**Exercise instructions**
Every entry needs to be repeated exactly, with nothing left out.

[Records from a data collection]
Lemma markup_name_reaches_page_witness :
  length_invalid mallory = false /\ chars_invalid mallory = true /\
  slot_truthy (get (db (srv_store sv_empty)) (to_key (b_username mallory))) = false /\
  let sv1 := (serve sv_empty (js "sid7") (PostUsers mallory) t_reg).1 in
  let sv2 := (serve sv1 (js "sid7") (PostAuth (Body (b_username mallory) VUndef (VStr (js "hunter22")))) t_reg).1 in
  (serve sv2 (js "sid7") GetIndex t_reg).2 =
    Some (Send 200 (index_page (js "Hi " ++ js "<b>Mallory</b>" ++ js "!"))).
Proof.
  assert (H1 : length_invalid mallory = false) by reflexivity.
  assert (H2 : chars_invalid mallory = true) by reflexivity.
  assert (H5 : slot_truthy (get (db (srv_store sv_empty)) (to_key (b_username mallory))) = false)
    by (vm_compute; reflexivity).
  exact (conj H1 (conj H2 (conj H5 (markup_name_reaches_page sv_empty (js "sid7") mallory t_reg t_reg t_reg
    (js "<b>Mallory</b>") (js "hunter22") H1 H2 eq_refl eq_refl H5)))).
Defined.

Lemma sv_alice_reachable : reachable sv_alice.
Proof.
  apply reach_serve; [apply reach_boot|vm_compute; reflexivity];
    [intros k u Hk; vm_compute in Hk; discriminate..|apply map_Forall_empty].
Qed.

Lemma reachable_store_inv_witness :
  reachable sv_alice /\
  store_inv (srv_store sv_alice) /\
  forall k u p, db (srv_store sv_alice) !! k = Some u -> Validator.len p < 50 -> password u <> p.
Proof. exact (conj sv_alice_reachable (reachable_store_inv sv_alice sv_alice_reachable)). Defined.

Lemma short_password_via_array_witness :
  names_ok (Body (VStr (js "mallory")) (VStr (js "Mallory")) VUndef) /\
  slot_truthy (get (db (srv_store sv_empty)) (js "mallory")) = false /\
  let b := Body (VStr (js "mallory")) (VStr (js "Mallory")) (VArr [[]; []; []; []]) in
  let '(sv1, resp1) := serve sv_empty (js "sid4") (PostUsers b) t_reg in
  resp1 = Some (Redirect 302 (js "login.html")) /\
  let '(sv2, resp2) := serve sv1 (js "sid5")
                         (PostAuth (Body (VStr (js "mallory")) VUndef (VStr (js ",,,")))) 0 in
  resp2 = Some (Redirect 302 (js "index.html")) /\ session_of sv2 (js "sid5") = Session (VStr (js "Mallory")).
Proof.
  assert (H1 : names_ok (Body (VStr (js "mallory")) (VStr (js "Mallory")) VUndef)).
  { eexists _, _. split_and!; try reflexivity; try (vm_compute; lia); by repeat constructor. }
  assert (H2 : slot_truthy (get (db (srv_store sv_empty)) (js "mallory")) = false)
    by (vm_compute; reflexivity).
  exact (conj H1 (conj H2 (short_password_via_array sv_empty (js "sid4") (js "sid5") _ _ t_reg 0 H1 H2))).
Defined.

**Exercise answer**
Lemma markup_name_reaches_page_witness :
  length_invalid mallory = false /\ chars_invalid mallory = true /\
  slot_truthy (get (db (srv_store sv_empty)) (to_key (b_username mallory))) = false /\
  let sv1 := (serve sv_empty (js "sid7") (PostUsers mallory) t_reg).1 in
  let sv2 := (serve sv1 (js "sid7") (PostAuth (Body (b_username mallory) VUndef (VStr (js "hunter22")))) t_reg).1 in
  (serve sv2 (js "sid7") GetIndex t_reg).2 =
    Some (Send 200 (index_page (js "Hi " ++ js "<b>Mallory</b>" ++ js "!"))).
Proof.
  assert (H1 : length_invalid mallory = false) by reflexivity.
  assert (H2 : chars_invalid mallory = true) by reflexivity.
  assert (H5 : slot_truthy (get (db (srv_store sv_empty)) (to_key (b_username mallory))) = false)
    by (vm_compute; reflexivity).
  exact (conj H1 (conj H2 (conj H5 (markup_name_reaches_page sv_empty (js "sid7") mallory t_reg t_reg t_reg
    (js "<b>Mallory</b>") (js "hunter22") H1 H2 eq_refl eq_refl H5)))).
Defined.

Lemma sv_alice_reachable : reachable sv_alice.
Proof.
  apply reach_serve; [apply reach_boot|vm_compute; reflexivity];
    [intros k u Hk; vm_compute in Hk; discriminate..|apply map_Forall_empty].
Qed.

Lemma reachable_store_inv_witness :
  reachable sv_alice /\
  store_inv (srv_store sv_alice) /\
  forall k u p, db (srv_store sv_alice) !! k = Some u -> Validator.len p < 50 -> password u <> p.
Proof. exact (conj sv_alice_reachable (reachable_store_inv sv_alice sv_alice_reachable)). Defined.

Lemma short_password_via_array_witness :
  names_ok (Body (VStr (js "mallory")) (VStr (js "Mallory")) VUndef) /\
  slot_truthy (get (db (srv_store sv_empty)) (js "mallory")) = false /\
  let b := Body (VStr (js "mallory")) (VStr (js "Mallory")) (VArr [[]; []; []; []]) in
  let '(sv1, resp1) := serve sv_empty (js "sid4") (PostUsers b) t_reg in
  resp1 = Some (Redirect 302 (js "login.html")) /\
  let '(sv2, resp2) := serve sv1 (js "sid5")
                         (PostAuth (Body (VStr (js "mallory")) VUndef (VStr (js ",,,")))) 0 in
  resp2 = Some (Redirect 302 (js "index.html")) /\ session_of sv2 (js "sid5") = Session (VStr (js "Mallory")).
Proof.
  assert (H1 : names_ok (Body (VStr (js "mallory")) (VStr (js "Mallory")) VUndef)).
  { eexists _, _. split_and!; try reflexivity; try (vm_compute; lia); by repeat constructor. }
  assert (H2 : slot_truthy (get (db (srv_store sv_empty)) (js "mallory")) = false)
    by (vm_compute; reflexivity).
  exact (conj H1 (conj H2 (short_password_via_array sv_empty (js "sid4") (js "sid5") _ _ t_reg 0 H1 H2))).
Defined.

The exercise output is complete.